• _Data supplied_:
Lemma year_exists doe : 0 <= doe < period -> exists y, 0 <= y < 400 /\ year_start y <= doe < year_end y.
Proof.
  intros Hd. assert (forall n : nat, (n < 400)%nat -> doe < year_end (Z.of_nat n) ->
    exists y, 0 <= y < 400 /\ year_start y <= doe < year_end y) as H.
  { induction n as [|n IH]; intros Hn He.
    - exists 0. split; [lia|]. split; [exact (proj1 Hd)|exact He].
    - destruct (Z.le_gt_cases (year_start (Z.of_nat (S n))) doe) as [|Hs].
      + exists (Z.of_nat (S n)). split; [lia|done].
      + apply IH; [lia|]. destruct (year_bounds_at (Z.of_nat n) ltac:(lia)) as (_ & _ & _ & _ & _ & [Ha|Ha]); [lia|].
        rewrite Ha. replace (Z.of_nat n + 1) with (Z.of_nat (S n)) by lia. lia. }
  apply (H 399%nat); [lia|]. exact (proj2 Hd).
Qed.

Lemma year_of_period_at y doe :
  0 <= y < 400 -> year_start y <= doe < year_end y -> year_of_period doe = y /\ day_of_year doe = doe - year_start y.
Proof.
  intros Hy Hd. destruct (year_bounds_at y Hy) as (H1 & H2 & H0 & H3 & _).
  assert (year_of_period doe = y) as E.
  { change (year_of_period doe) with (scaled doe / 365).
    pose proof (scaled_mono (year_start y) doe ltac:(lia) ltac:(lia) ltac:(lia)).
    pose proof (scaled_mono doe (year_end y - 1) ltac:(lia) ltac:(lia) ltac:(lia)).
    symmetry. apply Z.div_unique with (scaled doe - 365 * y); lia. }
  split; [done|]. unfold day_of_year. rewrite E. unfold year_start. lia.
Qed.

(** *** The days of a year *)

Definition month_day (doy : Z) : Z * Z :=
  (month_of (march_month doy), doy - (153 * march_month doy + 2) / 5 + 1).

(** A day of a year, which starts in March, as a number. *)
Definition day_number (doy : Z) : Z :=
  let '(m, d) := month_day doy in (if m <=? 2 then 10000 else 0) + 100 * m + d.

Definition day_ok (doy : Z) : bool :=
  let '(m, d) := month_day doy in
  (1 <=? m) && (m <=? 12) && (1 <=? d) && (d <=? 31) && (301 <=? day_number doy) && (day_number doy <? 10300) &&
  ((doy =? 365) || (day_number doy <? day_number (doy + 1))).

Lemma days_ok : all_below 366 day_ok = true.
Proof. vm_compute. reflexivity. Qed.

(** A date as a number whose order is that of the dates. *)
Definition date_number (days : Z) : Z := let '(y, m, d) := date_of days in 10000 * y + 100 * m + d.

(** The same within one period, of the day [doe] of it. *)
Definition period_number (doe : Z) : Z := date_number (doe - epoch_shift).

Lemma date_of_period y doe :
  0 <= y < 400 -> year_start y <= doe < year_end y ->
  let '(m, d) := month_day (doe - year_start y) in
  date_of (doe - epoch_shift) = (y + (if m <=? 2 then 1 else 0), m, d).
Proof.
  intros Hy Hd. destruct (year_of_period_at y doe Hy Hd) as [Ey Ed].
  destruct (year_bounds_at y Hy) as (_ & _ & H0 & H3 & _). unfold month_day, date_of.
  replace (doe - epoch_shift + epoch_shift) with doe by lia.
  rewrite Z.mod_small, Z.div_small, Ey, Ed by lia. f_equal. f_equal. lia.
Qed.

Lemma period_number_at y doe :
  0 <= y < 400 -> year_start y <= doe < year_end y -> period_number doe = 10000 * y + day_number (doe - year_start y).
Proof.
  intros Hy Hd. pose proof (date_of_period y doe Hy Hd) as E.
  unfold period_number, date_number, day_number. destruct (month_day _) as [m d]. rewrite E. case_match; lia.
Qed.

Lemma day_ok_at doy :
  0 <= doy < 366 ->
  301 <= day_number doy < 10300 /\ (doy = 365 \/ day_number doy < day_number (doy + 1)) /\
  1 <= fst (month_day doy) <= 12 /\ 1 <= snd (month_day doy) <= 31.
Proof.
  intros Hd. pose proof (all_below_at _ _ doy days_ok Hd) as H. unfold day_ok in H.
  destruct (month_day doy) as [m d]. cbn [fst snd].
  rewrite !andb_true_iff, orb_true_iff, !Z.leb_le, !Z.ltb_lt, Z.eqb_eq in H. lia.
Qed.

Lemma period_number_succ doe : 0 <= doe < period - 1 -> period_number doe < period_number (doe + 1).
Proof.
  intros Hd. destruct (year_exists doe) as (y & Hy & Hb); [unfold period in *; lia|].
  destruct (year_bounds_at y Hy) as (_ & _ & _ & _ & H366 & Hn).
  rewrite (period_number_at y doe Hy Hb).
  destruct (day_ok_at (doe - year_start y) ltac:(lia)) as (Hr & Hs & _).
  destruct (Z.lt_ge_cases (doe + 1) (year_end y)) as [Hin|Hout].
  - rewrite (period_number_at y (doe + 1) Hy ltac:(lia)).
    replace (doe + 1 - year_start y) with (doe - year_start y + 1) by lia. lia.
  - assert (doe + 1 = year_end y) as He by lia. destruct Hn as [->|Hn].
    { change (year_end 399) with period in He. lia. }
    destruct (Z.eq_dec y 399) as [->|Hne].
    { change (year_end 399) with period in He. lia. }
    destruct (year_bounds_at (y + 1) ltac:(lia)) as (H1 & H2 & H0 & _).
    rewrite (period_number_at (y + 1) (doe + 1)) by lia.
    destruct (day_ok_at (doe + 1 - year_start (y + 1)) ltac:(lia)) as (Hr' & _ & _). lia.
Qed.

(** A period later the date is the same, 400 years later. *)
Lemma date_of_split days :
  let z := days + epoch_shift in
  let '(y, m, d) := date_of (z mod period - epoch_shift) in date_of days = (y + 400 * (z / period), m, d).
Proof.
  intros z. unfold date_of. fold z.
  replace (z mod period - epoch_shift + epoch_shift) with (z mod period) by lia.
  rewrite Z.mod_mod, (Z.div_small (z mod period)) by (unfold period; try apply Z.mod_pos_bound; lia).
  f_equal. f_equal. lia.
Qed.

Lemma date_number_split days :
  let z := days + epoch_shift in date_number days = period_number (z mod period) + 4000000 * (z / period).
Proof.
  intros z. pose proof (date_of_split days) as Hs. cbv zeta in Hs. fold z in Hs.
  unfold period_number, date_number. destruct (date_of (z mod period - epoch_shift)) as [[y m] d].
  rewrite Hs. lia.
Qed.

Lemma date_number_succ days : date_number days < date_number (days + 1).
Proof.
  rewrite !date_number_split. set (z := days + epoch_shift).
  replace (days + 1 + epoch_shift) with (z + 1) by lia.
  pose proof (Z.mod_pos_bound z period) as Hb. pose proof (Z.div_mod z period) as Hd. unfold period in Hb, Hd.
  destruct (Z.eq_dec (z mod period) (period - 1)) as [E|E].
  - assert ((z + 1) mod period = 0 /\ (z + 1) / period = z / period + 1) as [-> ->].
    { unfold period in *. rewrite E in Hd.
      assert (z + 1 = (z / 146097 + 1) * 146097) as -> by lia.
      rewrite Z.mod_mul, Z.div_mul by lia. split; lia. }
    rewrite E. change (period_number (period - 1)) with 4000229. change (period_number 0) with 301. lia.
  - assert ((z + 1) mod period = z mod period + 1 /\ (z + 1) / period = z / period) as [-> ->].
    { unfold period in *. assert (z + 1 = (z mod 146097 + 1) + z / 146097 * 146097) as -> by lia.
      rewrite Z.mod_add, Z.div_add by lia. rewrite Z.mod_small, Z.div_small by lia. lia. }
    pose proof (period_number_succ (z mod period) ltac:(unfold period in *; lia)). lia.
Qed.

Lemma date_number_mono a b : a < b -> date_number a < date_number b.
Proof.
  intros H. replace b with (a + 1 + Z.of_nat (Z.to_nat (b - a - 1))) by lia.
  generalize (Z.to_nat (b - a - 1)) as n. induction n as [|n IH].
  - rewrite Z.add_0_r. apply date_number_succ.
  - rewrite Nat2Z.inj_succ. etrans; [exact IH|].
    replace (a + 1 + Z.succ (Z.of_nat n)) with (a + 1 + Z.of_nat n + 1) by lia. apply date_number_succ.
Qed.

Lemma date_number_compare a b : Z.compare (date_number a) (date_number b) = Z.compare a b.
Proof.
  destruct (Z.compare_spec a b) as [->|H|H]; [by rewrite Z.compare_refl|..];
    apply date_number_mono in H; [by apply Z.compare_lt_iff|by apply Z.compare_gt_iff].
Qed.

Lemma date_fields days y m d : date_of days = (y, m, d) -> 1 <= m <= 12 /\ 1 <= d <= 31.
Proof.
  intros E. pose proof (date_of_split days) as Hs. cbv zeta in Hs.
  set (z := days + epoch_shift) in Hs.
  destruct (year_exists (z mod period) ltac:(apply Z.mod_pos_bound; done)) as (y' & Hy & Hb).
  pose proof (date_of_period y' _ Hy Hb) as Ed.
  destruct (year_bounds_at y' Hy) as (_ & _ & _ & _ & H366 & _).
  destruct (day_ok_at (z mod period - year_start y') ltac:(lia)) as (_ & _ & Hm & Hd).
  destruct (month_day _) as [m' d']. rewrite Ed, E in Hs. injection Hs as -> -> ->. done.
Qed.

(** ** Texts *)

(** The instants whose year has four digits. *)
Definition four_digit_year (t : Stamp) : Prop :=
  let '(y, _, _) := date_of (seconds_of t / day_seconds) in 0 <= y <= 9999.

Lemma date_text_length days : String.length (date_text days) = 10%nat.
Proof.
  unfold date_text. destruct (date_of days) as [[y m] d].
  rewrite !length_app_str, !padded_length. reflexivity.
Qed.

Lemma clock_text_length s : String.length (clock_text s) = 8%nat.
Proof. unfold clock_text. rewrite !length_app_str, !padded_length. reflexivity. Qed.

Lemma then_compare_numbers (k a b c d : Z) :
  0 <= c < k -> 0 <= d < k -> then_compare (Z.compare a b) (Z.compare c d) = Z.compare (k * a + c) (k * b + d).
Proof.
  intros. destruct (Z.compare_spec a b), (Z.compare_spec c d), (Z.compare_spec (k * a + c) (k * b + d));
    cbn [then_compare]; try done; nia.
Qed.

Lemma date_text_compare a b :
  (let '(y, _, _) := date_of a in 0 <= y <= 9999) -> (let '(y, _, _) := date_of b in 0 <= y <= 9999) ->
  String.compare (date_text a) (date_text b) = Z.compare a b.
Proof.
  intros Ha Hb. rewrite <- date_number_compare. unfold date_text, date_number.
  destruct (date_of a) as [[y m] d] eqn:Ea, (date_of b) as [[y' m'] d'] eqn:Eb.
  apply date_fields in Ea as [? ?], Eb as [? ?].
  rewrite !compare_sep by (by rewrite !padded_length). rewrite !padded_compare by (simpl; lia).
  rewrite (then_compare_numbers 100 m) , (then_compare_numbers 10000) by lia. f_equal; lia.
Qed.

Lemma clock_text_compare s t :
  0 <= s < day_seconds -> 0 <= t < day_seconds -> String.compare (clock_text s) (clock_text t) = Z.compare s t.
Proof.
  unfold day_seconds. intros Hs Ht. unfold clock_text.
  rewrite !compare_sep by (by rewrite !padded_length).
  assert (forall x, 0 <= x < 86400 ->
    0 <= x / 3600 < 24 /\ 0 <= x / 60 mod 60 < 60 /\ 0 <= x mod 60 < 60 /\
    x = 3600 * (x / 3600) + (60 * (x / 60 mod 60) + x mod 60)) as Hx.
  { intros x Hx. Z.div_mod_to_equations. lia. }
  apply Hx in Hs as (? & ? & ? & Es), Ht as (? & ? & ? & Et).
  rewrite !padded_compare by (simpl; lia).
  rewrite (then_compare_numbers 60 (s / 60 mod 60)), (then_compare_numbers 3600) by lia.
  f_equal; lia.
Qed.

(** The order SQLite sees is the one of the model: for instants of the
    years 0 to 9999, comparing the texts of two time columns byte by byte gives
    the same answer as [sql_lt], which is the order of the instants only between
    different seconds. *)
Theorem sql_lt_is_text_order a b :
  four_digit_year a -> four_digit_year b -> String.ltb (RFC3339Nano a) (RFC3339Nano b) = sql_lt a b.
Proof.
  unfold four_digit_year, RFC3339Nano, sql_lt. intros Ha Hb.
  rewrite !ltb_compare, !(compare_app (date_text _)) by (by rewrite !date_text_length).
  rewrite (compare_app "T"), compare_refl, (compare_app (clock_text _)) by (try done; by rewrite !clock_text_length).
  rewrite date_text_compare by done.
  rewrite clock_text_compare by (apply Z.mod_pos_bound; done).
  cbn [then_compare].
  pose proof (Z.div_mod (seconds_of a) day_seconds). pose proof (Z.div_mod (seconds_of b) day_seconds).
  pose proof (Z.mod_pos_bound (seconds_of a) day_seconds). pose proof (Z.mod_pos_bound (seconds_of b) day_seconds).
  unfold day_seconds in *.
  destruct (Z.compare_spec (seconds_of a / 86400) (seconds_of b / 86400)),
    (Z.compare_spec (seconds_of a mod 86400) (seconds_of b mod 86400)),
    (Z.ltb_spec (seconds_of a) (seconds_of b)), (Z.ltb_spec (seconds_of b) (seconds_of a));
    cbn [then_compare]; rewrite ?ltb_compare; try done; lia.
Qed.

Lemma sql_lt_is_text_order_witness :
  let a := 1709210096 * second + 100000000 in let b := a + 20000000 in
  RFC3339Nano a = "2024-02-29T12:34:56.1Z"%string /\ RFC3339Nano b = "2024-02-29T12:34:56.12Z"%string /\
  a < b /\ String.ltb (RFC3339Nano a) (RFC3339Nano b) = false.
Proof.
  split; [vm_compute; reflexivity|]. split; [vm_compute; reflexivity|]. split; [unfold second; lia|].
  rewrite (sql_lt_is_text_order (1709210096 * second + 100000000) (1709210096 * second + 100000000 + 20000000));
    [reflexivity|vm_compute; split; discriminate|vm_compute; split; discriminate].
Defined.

• _Requirement_: Find the word "apply" in the entries and show each line where it is found.

• _Result of the exercise_:
      + apply IH; [lia|]. destruct (year_bounds_at (Z.of_nat n) ltac:(lia)) as (_ & _ & _ & _ & _ & [Ha|Ha]); [lia|].
  apply (H 399%nat); [lia|]. exact (proj2 Hd).
    symmetry. apply Z.div_unique with (scaled doe - 365 * y); lia. }
  rewrite Z.mod_mod, (Z.div_small (z mod period)) by (unfold period; try apply Z.mod_pos_bound; lia).
  - rewrite Z.add_0_r. apply date_number_succ.
    replace (a + 1 + Z.succ (Z.of_nat n)) with (a + 1 + Z.of_nat n + 1) by lia. apply date_number_succ.
    apply date_number_mono in H; [by apply Z.compare_lt_iff|by apply Z.compare_gt_iff].
  destruct (year_exists (z mod period) ltac:(apply Z.mod_pos_bound; done)) as (y' & Hy & Hb).
  apply date_fields in Ea as [? ?], Eb as [? ?].
  apply Hx in Hs as (? & ? & ? & Es), Ht as (? & ? & ? & Et).
  rewrite clock_text_compare by (apply Z.mod_pos_bound; done).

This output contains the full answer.